• REQUIRED WORK:
Copy exactly the lines from the start of the data below through the one that carries "[CheckpointManifest] with their", and only those.

START RECORD EXCERPTS

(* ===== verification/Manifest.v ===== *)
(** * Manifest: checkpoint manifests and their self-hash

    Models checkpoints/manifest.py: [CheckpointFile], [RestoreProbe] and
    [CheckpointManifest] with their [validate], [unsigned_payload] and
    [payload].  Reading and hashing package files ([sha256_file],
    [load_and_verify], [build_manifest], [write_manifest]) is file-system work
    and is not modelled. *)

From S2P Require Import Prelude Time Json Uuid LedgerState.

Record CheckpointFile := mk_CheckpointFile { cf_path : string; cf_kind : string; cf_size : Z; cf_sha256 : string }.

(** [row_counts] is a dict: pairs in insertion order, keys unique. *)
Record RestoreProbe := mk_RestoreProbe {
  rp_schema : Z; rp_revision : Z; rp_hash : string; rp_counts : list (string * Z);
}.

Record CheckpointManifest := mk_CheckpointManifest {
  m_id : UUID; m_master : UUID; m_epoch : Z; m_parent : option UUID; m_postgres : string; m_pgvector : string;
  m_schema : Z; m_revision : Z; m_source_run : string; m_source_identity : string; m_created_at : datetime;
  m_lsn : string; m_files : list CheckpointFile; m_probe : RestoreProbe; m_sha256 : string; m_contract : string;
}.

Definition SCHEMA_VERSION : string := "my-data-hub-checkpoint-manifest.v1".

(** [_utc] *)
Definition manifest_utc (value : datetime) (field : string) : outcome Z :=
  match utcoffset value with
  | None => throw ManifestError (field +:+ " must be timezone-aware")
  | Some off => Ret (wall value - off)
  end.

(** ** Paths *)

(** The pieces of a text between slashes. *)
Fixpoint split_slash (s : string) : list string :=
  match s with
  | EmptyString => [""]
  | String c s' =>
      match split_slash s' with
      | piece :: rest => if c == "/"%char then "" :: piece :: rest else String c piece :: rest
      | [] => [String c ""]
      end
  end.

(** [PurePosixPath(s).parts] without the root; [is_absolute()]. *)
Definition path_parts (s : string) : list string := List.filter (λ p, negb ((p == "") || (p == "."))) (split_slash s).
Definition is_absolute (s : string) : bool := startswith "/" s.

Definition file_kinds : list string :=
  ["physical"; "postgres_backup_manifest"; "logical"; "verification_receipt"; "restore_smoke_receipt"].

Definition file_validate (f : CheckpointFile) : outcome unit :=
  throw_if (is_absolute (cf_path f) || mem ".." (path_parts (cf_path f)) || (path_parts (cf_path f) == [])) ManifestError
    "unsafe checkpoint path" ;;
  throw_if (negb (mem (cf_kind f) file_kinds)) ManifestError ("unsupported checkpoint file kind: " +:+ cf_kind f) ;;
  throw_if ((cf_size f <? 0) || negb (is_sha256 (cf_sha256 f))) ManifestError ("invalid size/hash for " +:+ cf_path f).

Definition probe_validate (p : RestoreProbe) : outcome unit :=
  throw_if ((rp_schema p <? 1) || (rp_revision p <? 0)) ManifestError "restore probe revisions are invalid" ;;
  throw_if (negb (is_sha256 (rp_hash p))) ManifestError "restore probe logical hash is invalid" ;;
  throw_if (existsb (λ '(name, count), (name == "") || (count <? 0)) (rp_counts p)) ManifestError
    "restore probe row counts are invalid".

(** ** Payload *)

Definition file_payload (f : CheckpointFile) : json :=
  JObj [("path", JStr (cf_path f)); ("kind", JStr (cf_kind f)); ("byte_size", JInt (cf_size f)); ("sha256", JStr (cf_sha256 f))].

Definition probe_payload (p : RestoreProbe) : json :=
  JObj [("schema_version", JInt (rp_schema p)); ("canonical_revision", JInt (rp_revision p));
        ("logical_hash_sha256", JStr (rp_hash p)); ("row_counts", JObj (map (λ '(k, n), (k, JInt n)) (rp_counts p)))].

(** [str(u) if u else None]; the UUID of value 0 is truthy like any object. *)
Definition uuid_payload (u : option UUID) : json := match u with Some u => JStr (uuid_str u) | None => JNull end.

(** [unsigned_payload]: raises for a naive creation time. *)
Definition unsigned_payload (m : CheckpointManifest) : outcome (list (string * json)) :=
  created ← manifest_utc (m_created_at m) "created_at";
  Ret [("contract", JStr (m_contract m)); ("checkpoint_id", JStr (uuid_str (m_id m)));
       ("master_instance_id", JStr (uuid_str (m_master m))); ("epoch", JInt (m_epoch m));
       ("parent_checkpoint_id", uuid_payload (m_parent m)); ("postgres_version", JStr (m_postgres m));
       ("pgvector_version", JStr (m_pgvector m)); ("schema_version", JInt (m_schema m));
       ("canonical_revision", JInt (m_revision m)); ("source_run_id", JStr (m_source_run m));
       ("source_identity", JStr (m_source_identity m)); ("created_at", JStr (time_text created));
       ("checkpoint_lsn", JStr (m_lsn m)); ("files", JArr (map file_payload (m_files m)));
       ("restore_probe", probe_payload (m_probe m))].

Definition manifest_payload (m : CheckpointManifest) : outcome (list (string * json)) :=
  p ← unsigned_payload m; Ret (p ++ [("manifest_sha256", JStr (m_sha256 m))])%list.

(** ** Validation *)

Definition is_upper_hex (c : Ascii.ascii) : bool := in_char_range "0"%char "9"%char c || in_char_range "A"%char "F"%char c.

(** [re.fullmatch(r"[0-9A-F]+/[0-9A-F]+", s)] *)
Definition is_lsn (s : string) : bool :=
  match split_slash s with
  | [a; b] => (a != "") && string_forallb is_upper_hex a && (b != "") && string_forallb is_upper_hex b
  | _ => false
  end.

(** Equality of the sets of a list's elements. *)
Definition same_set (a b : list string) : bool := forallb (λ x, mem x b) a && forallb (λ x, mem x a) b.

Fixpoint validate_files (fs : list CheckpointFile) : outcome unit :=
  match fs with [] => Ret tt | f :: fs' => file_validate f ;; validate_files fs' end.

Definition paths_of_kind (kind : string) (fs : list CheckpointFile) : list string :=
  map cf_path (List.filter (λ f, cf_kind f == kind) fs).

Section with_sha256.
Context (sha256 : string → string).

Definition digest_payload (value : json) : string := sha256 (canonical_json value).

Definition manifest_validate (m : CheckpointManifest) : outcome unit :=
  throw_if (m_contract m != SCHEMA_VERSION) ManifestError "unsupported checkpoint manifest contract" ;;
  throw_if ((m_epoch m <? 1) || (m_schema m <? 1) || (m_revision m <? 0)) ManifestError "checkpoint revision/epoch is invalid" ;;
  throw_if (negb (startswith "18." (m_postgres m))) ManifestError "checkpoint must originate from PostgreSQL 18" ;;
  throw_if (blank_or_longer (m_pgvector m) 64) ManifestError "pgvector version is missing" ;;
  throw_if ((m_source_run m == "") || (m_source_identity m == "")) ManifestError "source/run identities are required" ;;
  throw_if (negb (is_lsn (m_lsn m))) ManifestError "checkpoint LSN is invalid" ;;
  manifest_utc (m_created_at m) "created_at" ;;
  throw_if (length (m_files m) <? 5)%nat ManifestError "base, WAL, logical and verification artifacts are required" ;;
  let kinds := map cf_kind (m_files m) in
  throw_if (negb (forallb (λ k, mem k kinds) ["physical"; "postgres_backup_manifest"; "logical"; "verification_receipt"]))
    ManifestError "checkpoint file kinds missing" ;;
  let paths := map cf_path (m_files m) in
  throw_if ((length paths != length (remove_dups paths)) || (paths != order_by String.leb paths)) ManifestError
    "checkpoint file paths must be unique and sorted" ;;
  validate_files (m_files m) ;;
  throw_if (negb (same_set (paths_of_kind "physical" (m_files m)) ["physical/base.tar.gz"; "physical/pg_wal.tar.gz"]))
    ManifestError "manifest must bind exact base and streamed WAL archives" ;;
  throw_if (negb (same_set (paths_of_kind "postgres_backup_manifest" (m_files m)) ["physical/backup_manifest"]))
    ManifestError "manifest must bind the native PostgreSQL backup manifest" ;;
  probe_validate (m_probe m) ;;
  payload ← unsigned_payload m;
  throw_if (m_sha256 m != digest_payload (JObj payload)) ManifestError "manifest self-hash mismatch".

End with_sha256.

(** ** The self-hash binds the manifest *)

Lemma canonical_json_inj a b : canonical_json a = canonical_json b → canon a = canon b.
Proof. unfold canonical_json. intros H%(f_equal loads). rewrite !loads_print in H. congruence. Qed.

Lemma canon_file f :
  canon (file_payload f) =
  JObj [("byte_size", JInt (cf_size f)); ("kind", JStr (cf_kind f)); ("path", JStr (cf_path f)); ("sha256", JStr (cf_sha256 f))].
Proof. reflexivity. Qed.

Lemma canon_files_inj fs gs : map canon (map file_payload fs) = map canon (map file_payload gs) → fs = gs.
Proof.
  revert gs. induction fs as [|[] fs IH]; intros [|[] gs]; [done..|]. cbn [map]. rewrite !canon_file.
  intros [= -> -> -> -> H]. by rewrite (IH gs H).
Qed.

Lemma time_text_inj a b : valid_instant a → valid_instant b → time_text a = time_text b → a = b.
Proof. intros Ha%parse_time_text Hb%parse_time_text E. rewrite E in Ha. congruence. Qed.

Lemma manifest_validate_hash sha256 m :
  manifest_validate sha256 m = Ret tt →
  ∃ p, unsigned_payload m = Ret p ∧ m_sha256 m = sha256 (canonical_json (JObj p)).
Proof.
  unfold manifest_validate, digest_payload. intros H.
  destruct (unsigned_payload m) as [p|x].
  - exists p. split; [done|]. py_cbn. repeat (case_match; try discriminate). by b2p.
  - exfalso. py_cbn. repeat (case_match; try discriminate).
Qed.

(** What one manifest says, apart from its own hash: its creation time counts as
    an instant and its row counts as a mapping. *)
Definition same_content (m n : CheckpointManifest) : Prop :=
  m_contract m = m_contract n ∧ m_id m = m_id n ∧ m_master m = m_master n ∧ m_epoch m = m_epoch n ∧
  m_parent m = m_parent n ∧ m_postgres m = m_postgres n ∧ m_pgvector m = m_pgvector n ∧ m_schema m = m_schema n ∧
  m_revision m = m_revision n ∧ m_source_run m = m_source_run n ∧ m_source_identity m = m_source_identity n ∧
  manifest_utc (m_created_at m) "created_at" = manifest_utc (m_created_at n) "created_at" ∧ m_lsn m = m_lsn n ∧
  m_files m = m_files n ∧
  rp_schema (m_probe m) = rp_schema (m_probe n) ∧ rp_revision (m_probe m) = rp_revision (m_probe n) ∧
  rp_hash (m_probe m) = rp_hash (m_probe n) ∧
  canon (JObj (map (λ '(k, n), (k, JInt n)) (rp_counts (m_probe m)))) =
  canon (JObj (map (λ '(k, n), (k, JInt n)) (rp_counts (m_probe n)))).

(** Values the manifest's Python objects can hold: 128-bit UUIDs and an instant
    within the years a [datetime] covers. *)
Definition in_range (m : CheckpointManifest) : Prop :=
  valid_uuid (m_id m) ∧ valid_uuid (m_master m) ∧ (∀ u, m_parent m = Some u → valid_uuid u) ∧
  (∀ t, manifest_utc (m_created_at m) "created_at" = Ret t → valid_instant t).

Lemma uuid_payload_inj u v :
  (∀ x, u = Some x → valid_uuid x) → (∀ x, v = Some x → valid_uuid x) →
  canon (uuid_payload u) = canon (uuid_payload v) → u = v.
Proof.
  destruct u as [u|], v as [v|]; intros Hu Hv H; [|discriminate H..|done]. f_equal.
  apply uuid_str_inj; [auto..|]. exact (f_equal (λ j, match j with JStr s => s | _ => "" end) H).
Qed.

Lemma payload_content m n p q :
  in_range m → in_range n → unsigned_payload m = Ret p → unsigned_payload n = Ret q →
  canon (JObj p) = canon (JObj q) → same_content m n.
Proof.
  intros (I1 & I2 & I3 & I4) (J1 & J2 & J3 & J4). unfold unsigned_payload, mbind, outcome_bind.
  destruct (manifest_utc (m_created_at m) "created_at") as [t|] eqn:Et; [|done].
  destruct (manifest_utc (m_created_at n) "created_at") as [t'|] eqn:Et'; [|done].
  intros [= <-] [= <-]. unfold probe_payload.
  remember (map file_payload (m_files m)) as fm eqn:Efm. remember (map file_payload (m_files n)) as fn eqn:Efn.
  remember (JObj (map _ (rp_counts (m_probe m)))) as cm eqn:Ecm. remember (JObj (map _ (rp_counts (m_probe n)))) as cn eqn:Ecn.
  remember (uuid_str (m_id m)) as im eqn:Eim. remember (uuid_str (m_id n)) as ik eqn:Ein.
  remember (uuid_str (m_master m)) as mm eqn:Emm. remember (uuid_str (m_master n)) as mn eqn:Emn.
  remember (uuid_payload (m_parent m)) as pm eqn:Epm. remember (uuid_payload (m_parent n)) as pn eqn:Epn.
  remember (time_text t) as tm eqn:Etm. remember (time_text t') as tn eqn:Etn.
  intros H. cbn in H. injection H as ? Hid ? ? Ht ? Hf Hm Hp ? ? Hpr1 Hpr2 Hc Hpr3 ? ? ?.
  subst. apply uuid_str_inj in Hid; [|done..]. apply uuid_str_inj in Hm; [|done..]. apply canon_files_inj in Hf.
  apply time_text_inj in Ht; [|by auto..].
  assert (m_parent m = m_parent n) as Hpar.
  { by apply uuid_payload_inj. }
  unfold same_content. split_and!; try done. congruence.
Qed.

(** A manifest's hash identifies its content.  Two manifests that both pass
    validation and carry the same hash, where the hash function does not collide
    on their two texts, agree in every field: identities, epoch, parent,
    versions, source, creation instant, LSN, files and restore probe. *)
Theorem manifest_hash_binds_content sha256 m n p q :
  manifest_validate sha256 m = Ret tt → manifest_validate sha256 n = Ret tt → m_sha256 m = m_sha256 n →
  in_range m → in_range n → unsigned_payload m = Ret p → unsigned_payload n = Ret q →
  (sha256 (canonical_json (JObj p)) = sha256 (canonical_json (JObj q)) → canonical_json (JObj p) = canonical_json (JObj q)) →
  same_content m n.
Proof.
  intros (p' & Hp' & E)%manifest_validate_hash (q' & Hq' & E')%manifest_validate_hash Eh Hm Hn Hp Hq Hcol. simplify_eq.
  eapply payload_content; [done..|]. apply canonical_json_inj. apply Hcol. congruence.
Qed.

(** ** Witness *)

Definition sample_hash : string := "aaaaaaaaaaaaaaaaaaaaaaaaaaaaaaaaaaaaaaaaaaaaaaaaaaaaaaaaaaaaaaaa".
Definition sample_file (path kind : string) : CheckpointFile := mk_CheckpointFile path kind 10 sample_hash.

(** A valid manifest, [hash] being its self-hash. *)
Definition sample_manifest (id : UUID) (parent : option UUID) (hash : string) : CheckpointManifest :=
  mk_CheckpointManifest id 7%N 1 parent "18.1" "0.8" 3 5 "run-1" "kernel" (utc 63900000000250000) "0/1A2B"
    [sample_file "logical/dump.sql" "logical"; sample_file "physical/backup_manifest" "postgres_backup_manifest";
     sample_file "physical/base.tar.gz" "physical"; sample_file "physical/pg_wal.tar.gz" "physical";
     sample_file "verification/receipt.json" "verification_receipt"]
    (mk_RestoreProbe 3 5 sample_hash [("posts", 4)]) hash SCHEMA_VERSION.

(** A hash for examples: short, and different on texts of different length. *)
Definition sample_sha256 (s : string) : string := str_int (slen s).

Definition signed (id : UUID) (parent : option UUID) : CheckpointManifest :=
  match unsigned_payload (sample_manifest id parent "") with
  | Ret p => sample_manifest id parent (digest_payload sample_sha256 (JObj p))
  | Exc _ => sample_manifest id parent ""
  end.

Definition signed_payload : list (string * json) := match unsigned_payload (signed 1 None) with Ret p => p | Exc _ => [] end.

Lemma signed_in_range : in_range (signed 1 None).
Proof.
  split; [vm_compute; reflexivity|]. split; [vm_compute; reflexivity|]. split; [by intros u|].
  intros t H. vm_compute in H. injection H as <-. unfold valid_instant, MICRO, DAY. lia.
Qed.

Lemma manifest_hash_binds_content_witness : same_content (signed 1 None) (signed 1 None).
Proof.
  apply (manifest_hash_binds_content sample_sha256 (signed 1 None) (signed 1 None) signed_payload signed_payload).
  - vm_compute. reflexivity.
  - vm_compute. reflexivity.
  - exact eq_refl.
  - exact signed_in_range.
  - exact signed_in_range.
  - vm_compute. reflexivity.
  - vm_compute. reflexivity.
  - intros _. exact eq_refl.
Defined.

END RECORD EXCERPTS

• ANSWER SPACE:
(* ===== verification/Manifest.v ===== *)
(** * Manifest: checkpoint manifests and their self-hash

    Models checkpoints/manifest.py: [CheckpointFile], [RestoreProbe] and
    [CheckpointManifest] with their [validate], [unsigned_payload] and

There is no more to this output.